A última prisão decorre da suposta comunicação de Cranick no Snapchat com uma menina de 13 anos que estava fazendo compras na Black Friday em 24 de novembro com um parente de 13 anos do réu.

A Polícia Estadual de Connecticut detalhou em um pedido de mandado de prisão que a mãe da menina de 13 anos relatou que Cranick estava se comunicando com sua filha a ponto de haver Instantâneo indo entre a conta de sua filha e outra pertencente a ‘Alyson’.

Fotos de Alyson Cranick

Alyson Cranick retratada em duas fotos diferentes da Polícia Estadual de Connecticut, a segunda de 28 de novembro.

Os policiais disseram que quando entrevistaram a garota, ela disse que havia 'desamparado' Cranick no Snapchat, mas 'retornado' a amizade do réu para que o parente menor de Cranick, que percebeu a falta de amizade enquanto fazia compras na Black Friday, não se sentisse mal.

Cranick, por sua vez, disse durante uma entrevista sobre o contato do Snapchat com um menor que acreditava estar se comunicando com seu parente 'porque viu uma foto do rosto de [seu parente] no Snapchat', segundo a polícia.

Mais Lei

A nova prisão complica um caso já sério contra Cranick, que também envolve comunicações do Snapchat.

A polícia estadual disse ter aprendido em 7 de setembro que Cranick, “muitas vezes de natureza paqueradora e sexual” quando enviou mensagens para o menino de 11 anos, se comunicou com a vítima no Snapchat, iMessage e Discord, e se encontrou em pelo menos 14 ocasiões depois que o menino saiu furtivamente de casa tarde da noite.

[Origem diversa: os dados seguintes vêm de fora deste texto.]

(* ===== verification/Memory.v ===== *)
(** * Copying in memory

    [memcpy] beside the [memset] of [CbfsLoad], and the areas they change. *)

From S2P Require Import Prelude Region CbfsLoad.

(** [memcpy] of areas that do not overlap. *)
Definition memcpy (m : Z -> Z) (dest src n : Z) : Z -> Z := store m dest (load m src n).

(** ** Memory areas *)

(** [b] exactly when [lo <= a < hi]. *)
Definition within (lo hi a : Z) : bool := (lo <=? a) && (a <? hi).

Lemma within_in lo hi a : lo <= a < hi -> within lo hi a = true.
Proof. intros. unfold within. rewrite (proj2 (Z.leb_le _ _)), (proj2 (Z.ltb_lt _ _)); lia. Qed.
Lemma within_out lo hi a : ~ (lo <= a < hi) -> within lo hi a = false.
Proof. intros. unfold within. apply andb_false_iff. rewrite Z.leb_gt, Z.ltb_ge. lia. Qed.

Ltac case_within :=
  match goal with
  | |- context [within ?l ?h ?a] =>
      let E := fresh "E" in
      destruct (Z.le_gt_cases l a); [destruct (Z.lt_ge_cases a h)|];
      [rewrite (within_in l h a) by lia|rewrite (within_out l h a) by lia|rewrite (within_out l h a) by lia]
  end.

Lemma load_length m a n : length (load m a n) = Z.to_nat n.
Proof. unfold load. by rewrite length_map, length_seq. Qed.

Lemma load_nth m a n i : 0 <= i -> 0 <= a -> a + n <= 2 ^ 32 ->
  nth (Z.to_nat i) (load m a n) 0 = if i <? n then m (a + i) else 0.
Proof.
  intros Hi Ha Hn. destruct (i <? n) eqn:E; bool_to_prop.
  - unfold load. rewrite (nth_indep _ 0 (m (u32 (a + Z.of_nat 0)))) by (rewrite length_map, length_seq; lia).
    rewrite (map_nth (fun k => m (u32 (a + Z.of_nat k)))), seq_nth by lia. f_equal. rewrite u32_small; lia.
  - apply nth_overflow. rewrite load_length. lia.
Qed.

Lemma load_ext m m' a n : 0 <= a -> a + n <= 2 ^ 32 -> (forall x, a <= x < a + n -> m x = m' x) ->
  load m a n = load m' a n.
Proof. intros Ha Hn H. unfold load. apply map_ext_in. intros i Hi%in_seq. rewrite u32_small by lia. apply H. lia. Qed.

Lemma memcpy_spec m d s n x : 0 <= d -> d + n <= 2 ^ 32 -> 0 <= s -> s + n <= 2 ^ 32 -> 0 <= n -> 0 <= x < 2 ^ 32 ->
  memcpy m d s n x = if within d (d + n) x then m (s + (x - d)) else m x.
Proof.
  intros. unfold memcpy. rewrite store_spec, load_length, Z2Nat.id by (rewrite ?load_length; lia).
  unfold within. destruct (_ && _) eqn:E; bool_to_prop; [|done].
  rewrite load_nth by lia. by rewrite (proj2 (Z.ltb_lt _ _)) by lia.
Qed.

Lemma memset_within m a v n x : 0 <= a -> 0 <= n -> a + n <= 2 ^ 32 -> 0 <= x < 2 ^ 32 ->
  memset m a v n x = if within a (a + n) x then v else m x.
Proof. apply memset_spec. Qed.

(** [out] at [dst], zeros after it up to [n] bytes. *)
Definition place (dst n : Z) (out : list Z) (m : Z -> Z) (a : Z) : Z :=
  if within dst (dst + n) a then nth (Z.to_nat (a - dst)) out 0 else m a.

Os policiais disseram que ela até comprou bebidas energéticas e refrigerantes 'sempre cansados' para 'ajudá-lo a ficar acordado'.

“Cranick também enviou [ao menino] a foto de uma pulseira de contas que ela fez para ele com a sigla ‘BFFFLWB’”, acrescentou o mandado. '[O menino] explicou mais tarde que Cranick disse a ele que 'BFFFLWB' significava 'Melhores amigos para a vida com benefícios'. Nas mensagens do Discord, Cranick disse [ao menino] para não contar a ninguém que era sobre ela e se alguém perguntasse, diga que significava 'Melhores amigos para sempre, somos melhores'.

Quando questionado pela polícia sobre as alegações de agressão sexual, Cranick “minimizou qualquer raciocínio impróprio para se comunicar” com a vítima, de acordo com o mandado. Ela supostamente disse que nunca pretendeu que as mensagens fossem de 'natureza sedutora e sexual', explicando que ela era 'uma pessoa muito legal'.

Lei No tribunal , LaLima manteve a 'inocência' de seu cliente.

Assista ao Crime Fix da CrimeSeries para saber mais sobre o caso:

Colin Kalmbacher contribuiu para este relatório.